Stored data
◆ ◆ ◆
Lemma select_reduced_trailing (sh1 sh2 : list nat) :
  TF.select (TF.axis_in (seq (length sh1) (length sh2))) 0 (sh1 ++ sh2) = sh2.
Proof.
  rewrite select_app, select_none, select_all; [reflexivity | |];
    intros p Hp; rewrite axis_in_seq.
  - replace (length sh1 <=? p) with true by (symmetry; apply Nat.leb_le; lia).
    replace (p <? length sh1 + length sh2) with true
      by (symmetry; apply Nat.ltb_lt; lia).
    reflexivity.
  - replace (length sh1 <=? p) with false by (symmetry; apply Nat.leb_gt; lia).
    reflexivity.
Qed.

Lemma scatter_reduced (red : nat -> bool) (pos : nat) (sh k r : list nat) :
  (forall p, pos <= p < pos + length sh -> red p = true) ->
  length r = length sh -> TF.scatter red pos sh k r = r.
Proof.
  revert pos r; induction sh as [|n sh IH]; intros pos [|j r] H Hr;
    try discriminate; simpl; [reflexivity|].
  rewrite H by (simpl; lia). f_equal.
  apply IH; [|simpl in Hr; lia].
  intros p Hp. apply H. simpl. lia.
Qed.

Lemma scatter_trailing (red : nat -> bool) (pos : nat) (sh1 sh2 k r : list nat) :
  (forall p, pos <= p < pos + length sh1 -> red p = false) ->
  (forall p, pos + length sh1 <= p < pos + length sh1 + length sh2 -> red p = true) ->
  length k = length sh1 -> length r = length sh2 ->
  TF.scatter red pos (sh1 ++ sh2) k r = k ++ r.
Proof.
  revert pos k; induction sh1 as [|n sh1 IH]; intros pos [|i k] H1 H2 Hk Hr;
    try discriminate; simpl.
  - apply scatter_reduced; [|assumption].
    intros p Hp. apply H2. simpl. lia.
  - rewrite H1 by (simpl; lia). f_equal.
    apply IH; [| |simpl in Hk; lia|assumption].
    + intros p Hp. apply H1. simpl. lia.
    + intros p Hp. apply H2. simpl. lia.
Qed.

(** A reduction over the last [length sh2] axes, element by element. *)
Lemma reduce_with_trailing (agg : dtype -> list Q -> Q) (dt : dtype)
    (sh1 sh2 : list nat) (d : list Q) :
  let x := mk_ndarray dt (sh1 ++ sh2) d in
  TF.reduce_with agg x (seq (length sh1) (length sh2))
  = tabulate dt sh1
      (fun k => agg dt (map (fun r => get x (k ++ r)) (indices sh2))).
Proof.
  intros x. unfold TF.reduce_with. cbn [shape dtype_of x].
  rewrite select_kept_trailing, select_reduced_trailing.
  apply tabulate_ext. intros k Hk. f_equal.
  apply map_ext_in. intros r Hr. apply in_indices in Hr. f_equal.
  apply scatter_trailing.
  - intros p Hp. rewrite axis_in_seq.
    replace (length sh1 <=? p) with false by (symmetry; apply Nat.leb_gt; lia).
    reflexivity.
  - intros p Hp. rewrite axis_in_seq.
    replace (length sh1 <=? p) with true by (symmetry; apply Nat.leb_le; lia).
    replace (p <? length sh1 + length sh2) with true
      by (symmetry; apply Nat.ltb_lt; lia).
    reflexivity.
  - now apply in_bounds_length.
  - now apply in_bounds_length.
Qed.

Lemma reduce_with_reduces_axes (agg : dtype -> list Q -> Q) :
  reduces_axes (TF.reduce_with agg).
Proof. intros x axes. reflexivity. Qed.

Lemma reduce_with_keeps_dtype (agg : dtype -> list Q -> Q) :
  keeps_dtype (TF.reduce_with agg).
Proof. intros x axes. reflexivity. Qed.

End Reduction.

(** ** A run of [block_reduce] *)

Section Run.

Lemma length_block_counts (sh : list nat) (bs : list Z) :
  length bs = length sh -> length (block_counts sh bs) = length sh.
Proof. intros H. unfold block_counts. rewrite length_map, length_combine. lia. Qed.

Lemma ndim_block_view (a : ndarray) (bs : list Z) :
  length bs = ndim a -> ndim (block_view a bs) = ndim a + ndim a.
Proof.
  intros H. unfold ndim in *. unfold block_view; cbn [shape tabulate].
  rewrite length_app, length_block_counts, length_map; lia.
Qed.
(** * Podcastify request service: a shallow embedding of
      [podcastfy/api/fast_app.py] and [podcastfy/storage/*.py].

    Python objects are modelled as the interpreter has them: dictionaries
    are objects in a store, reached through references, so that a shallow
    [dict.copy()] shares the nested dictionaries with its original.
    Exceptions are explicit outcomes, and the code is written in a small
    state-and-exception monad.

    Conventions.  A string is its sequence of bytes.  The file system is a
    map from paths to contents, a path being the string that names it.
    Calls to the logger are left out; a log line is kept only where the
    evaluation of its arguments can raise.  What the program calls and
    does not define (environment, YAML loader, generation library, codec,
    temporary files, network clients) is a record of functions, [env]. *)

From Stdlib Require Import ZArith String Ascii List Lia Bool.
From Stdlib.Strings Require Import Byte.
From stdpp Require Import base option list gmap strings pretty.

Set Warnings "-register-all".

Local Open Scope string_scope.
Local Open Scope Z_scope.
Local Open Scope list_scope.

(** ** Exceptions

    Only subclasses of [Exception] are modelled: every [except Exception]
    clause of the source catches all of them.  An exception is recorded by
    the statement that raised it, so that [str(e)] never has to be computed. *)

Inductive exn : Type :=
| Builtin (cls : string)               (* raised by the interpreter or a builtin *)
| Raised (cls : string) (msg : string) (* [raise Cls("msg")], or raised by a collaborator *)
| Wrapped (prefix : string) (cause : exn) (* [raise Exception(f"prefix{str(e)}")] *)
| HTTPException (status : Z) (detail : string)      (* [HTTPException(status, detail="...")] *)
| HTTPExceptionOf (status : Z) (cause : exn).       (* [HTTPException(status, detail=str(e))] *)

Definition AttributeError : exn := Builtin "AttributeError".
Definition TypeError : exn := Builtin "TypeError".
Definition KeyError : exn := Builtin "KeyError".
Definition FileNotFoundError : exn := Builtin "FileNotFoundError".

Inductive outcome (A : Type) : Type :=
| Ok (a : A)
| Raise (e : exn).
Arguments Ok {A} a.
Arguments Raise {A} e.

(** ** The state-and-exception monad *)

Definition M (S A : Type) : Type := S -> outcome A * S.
◆ ◆ ◆
**EXERCISE OBJECTIVE:**
Beginning with the line above that contains "length bs = length", copy each line exactly up to and including the line that contains "Only subclasses of", and go no further.

**RESULT OF THE TASK:**
  length bs = length sh -> length (block_counts sh bs) = length sh.
Proof. intros H. unfold block_counts. rewrite length_map, length_combine. lia. Qed.

Lemma ndim_block_view (a : ndarray) (bs : list Z) :
  length bs = ndim a -> ndim (block_view a bs) = ndim a + ndim a.
Proof.
  intros H. unfold ndim in *. unfold block_view; cbn [shape tabulate].
  rewrite length_app, length_block_counts, length_map; lia.
Qed.
(** * Podcastify request service: a shallow embedding of
      [podcastfy/api/fast_app.py] and [podcastfy/storage/*.py].

    Python objects are modelled as the interpreter has them: dictionaries
    are objects in a store, reached through references, so that a shallow
    [dict.copy()] shares the nested dictionaries with its original.
    Exceptions are explicit outcomes, and the code is written in a small
    state-and-exception monad.

    Conventions.  A string is its sequence of bytes.  The file system is a
    map from paths to contents, a path being the string that names it.
    Calls to the logger are left out; a log line is kept only where the
    evaluation of its arguments can raise.  What the program calls and
    does not define (environment, YAML loader, generation library, codec,
    temporary files, network clients) is a record of functions, [env]. *)

From Stdlib Require Import ZArith String Ascii List Lia Bool.
From Stdlib.Strings Require Import Byte.
From stdpp Require Import base option list gmap strings pretty.

Set Warnings "-register-all".

Local Open Scope string_scope.
Local Open Scope Z_scope.
Local Open Scope list_scope.

(** ** Exceptions

    Only subclasses of [Exception] are modelled: every [except Exception]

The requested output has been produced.